[Stored items]

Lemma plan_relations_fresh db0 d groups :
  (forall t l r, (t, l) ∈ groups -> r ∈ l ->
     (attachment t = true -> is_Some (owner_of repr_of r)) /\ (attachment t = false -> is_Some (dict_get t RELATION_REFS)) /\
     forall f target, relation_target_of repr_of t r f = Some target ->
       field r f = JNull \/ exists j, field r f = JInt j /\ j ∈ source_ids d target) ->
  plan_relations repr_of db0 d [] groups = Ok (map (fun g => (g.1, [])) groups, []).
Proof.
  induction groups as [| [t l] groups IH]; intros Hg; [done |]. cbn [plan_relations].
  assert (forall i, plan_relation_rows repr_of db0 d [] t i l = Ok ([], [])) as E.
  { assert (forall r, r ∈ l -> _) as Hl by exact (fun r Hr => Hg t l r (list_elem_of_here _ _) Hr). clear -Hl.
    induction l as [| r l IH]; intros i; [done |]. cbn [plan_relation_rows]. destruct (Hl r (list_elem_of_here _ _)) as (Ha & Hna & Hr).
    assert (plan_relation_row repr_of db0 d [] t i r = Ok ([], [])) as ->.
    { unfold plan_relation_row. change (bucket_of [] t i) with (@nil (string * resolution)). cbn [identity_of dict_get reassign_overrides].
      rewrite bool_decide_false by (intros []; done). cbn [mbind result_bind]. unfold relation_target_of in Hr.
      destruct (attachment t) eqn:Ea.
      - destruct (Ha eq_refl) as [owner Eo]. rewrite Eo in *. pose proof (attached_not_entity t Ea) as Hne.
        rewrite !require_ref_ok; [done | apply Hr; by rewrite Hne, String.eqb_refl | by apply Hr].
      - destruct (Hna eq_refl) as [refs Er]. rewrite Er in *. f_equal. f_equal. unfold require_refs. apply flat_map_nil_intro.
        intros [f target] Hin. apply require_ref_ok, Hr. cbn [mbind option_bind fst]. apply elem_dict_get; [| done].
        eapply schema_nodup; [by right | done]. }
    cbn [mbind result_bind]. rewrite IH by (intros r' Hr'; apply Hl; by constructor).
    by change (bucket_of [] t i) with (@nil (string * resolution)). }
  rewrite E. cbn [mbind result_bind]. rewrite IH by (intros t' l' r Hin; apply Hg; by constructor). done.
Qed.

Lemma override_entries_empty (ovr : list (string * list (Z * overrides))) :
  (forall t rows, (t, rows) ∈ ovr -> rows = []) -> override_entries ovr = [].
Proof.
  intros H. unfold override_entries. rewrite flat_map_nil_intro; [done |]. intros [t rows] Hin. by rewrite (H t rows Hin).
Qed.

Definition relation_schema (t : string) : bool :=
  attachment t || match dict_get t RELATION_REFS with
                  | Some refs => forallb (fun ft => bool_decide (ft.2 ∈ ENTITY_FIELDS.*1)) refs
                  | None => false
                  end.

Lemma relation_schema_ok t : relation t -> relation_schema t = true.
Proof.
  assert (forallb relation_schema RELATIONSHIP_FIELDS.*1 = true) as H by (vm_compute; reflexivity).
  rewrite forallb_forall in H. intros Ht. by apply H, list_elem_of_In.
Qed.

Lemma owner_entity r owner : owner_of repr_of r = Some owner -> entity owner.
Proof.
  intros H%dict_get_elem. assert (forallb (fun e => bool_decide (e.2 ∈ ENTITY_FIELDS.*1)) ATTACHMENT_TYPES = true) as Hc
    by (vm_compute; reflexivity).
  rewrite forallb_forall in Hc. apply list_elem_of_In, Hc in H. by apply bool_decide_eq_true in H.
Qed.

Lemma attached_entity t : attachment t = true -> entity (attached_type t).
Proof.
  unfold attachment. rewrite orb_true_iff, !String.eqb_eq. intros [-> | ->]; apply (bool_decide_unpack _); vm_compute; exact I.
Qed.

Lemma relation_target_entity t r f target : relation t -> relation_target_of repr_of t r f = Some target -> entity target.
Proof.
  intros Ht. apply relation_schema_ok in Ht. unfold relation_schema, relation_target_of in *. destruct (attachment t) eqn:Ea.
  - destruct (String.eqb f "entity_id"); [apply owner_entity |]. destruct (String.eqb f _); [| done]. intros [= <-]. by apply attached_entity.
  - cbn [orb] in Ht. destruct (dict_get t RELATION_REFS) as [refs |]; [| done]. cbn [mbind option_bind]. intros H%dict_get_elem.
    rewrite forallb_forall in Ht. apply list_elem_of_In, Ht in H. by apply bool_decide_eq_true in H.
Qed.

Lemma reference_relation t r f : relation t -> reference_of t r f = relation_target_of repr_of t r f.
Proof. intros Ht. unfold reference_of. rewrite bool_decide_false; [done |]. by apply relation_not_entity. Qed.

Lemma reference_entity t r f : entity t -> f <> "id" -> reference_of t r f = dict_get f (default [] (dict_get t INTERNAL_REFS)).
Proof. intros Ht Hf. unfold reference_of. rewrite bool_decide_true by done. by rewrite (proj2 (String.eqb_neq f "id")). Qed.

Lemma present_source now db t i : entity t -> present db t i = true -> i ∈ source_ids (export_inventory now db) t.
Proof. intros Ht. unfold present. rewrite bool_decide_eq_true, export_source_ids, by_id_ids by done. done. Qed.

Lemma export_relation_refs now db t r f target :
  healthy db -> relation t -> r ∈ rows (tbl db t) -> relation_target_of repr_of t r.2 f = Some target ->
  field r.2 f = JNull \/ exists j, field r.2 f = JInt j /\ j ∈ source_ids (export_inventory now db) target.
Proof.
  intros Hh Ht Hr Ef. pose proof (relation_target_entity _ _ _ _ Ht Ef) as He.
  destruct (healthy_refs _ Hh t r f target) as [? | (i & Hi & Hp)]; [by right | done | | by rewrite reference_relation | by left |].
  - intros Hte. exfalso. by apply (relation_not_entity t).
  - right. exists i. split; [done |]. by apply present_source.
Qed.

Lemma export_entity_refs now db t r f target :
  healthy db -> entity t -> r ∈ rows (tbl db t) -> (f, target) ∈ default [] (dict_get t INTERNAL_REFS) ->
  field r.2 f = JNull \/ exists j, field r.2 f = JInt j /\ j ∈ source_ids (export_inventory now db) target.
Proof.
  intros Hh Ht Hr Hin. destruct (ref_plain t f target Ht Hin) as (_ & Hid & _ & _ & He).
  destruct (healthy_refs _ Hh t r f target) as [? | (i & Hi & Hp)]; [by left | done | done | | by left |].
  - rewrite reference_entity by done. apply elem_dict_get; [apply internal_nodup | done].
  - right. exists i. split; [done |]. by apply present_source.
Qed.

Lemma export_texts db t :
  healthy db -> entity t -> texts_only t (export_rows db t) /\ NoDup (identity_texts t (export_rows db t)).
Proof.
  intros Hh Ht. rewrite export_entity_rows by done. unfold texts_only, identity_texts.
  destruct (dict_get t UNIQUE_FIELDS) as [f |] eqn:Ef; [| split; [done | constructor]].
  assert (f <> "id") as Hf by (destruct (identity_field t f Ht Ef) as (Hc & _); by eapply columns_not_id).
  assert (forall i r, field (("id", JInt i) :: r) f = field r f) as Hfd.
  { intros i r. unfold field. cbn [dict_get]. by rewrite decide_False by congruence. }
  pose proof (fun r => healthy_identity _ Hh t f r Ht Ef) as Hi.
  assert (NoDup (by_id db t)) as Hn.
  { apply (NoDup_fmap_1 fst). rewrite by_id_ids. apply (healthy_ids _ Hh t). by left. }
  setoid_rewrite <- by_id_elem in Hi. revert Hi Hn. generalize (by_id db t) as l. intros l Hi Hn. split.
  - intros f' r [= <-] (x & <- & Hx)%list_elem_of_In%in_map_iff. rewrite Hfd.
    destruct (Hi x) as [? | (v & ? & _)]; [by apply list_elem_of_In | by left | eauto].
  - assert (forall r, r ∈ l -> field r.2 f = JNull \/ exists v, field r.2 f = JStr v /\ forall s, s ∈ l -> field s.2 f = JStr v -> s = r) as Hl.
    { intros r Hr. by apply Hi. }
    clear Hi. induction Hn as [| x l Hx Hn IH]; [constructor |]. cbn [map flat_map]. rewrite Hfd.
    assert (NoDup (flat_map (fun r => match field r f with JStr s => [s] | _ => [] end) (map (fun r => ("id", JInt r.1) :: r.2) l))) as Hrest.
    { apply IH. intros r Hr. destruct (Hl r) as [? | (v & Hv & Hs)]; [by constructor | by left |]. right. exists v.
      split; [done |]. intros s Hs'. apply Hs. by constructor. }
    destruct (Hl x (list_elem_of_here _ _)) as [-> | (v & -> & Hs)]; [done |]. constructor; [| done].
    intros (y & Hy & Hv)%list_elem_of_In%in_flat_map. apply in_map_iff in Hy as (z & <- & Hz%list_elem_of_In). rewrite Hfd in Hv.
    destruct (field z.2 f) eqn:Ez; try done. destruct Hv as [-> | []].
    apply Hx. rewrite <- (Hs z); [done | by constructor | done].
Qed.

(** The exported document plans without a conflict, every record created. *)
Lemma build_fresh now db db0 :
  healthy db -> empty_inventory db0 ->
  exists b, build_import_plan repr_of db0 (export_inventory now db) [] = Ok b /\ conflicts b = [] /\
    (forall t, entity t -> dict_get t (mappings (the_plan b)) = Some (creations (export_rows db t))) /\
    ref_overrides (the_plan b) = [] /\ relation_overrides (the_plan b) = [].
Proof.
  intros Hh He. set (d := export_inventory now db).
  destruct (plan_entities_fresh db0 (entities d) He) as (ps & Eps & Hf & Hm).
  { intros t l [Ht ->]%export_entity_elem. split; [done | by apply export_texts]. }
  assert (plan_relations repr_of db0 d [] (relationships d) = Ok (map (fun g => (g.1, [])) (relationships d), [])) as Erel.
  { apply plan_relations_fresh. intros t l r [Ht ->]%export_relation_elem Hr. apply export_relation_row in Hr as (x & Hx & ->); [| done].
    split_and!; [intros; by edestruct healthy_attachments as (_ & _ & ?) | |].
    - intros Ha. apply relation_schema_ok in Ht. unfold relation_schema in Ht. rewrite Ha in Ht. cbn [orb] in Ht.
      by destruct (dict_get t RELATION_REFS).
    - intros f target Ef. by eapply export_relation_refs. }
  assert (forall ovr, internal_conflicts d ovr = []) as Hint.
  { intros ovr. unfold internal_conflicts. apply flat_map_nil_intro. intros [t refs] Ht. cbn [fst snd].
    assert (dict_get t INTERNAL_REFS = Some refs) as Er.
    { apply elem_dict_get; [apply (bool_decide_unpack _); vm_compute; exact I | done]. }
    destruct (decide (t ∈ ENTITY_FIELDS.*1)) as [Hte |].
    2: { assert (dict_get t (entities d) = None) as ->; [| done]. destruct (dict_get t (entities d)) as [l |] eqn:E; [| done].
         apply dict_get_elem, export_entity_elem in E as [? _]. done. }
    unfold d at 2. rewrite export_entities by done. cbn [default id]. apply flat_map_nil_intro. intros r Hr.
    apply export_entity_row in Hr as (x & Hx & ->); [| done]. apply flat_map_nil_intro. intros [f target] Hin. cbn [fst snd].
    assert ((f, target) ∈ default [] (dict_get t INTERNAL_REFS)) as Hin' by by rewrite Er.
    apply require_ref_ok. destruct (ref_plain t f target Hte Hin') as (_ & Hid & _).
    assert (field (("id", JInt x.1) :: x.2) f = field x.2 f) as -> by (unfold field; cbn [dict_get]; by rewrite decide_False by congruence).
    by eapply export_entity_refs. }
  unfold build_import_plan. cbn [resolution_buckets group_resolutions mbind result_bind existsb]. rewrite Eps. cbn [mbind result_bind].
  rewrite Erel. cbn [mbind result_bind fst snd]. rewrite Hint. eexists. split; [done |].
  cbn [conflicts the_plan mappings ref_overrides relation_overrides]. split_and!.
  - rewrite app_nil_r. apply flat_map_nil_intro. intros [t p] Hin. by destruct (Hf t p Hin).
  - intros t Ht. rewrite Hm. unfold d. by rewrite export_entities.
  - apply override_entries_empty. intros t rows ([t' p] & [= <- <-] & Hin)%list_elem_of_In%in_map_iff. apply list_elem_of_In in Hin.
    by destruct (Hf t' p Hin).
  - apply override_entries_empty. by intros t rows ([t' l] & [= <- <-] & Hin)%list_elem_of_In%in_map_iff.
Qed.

EXERCISE DIRECTIONS »
Reproduce only the lines above spanning from the line containing "Hr). clear -Hl." through the line containing "assert (plan_relation_row repr_of", word for word.

EXPECTED OUTPUT »
  { assert (forall r, r ∈ l -> _) as Hl by exact (fun r Hr => Hg t l r (list_elem_of_here _ _) Hr). clear -Hl.
    induction l as [| r l IH]; intros i; [done |]. cbn [plan_relation_rows]. destruct (Hl r (list_elem_of_here _ _)) as (Ha & Hna & Hr).
    assert (plan_relation_row repr_of db0 d [] t i r = Ok ([], [])) as ->.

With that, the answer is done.